Table 3 Clustering results of five density-based approaches and their accuracy on DIP data
Figure 1
figure 1

Distribution of occurrences of any protein over all clusters. We counted how many times each protein occurs in different clusters. Each plot describes the exponential decrease of the number of proteins with respect to the number of occurrences. All four clustering algorithms have a similar trend of protein occurrences in overlapping clusters.

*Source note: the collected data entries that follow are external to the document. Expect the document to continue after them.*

(** [log_level_t] is an enum whose variables may hold any int. *)
Definition LOG_LEVEL_DEBUG : Z := 0.
Definition LOG_LEVEL_INFO : Z := 1.
Definition LOG_LEVEL_WARN : Z := 2.
Definition LOG_LEVEL_ERROR : Z := 3.
Definition LOG_LEVEL_FATAL : Z := 4.

Record intercept_config_t := mk_config {
  enable_intercept : bool;
  log_qp_creation : bool;
  log_all_operations : bool;
  log_level : Z;
  log_file_path : string;
  enable_qp_control : bool;
  max_qp_per_process : Z;      (* uint32_t *)
  max_send_wr_limit : Z;       (* uint32_t *)
  max_recv_wr_limit : Z;       (* uint32_t *)
  allow_rc_qp : bool;
  allow_uc_qp : bool;
  allow_ud_qp : bool;
  allow_rq_qp : bool;
  max_global_qp : Z;           (* uint32_t *)
  enable_mr_control : bool;
  max_mr_per_process : Z;      (* uint32_t *)
  max_memory_per_process : Z;  (* uint64_t *)
}.
#[export] Instance expand_config : Expand intercept_config_t := λ r,
  mk_config (enable_intercept r) (log_qp_creation r) (log_all_operations r) (log_level r)
    (log_file_path r) (enable_qp_control r) (max_qp_per_process r) (max_send_wr_limit r)
    (max_recv_wr_limit r) (allow_rc_qp r) (allow_uc_qp r) (allow_ud_qp r) (allow_rq_qp r)
    (max_global_qp r) (enable_mr_control r) (max_mr_per_process r) (max_memory_per_process r).

(** A file handle; [stdout] is always open. *)
Definition file := Z.
Definition stdout : file := 0.

(** [original_functions], [qp_list] and [mr_list] are never used. *)
Record intercept_state_t := mk_state {
  initialized : bool;
  config : intercept_config_t;
  log_file : option file;      (* None: NULL *)
  log_mutex : bool;            (* held *)
  resource_mutex : bool;       (* held *)
  qp_count : Z;                (* uint32_t *)
  mr_count : Z;                (* uint32_t *)
  memory_used : Z;             (* uint64_t *)
}.
#[export] Instance expand_state : Expand intercept_state_t := λ r,
  mk_state (initialized r) (config r) (log_file r) (log_mutex r) (resource_mutex r)
    (qp_count r) (mr_count r) (memory_used r).

(** The fields of [qp_creation_info_t] the log shows. *)
Record qp_creation_info_t := mk_qp_info {
  timestamp : Z;
  info_pid : Z;
  qp_type : Z;
  max_send_wr : Z;
  max_recv_wr : Z;
}.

To evaluate accuracy of each method, we measured the average f-score of output clusters comparing to gold-standard protein complexes. As shown in Table 3, the clusters generated by CFinder have the highest average f-score. However, as a drawback, CFinder requires the longest runtime in the large-size complex network among all the methods tested. The clusters generated by the entropy-based method have the lowest average f-score because most of them are extremely small-sized. However, the modification of this method has markedly improved its accuracy by yielding relatively large clusters, and achieved a slightly higher level of accuracy than MCODE and DPClus.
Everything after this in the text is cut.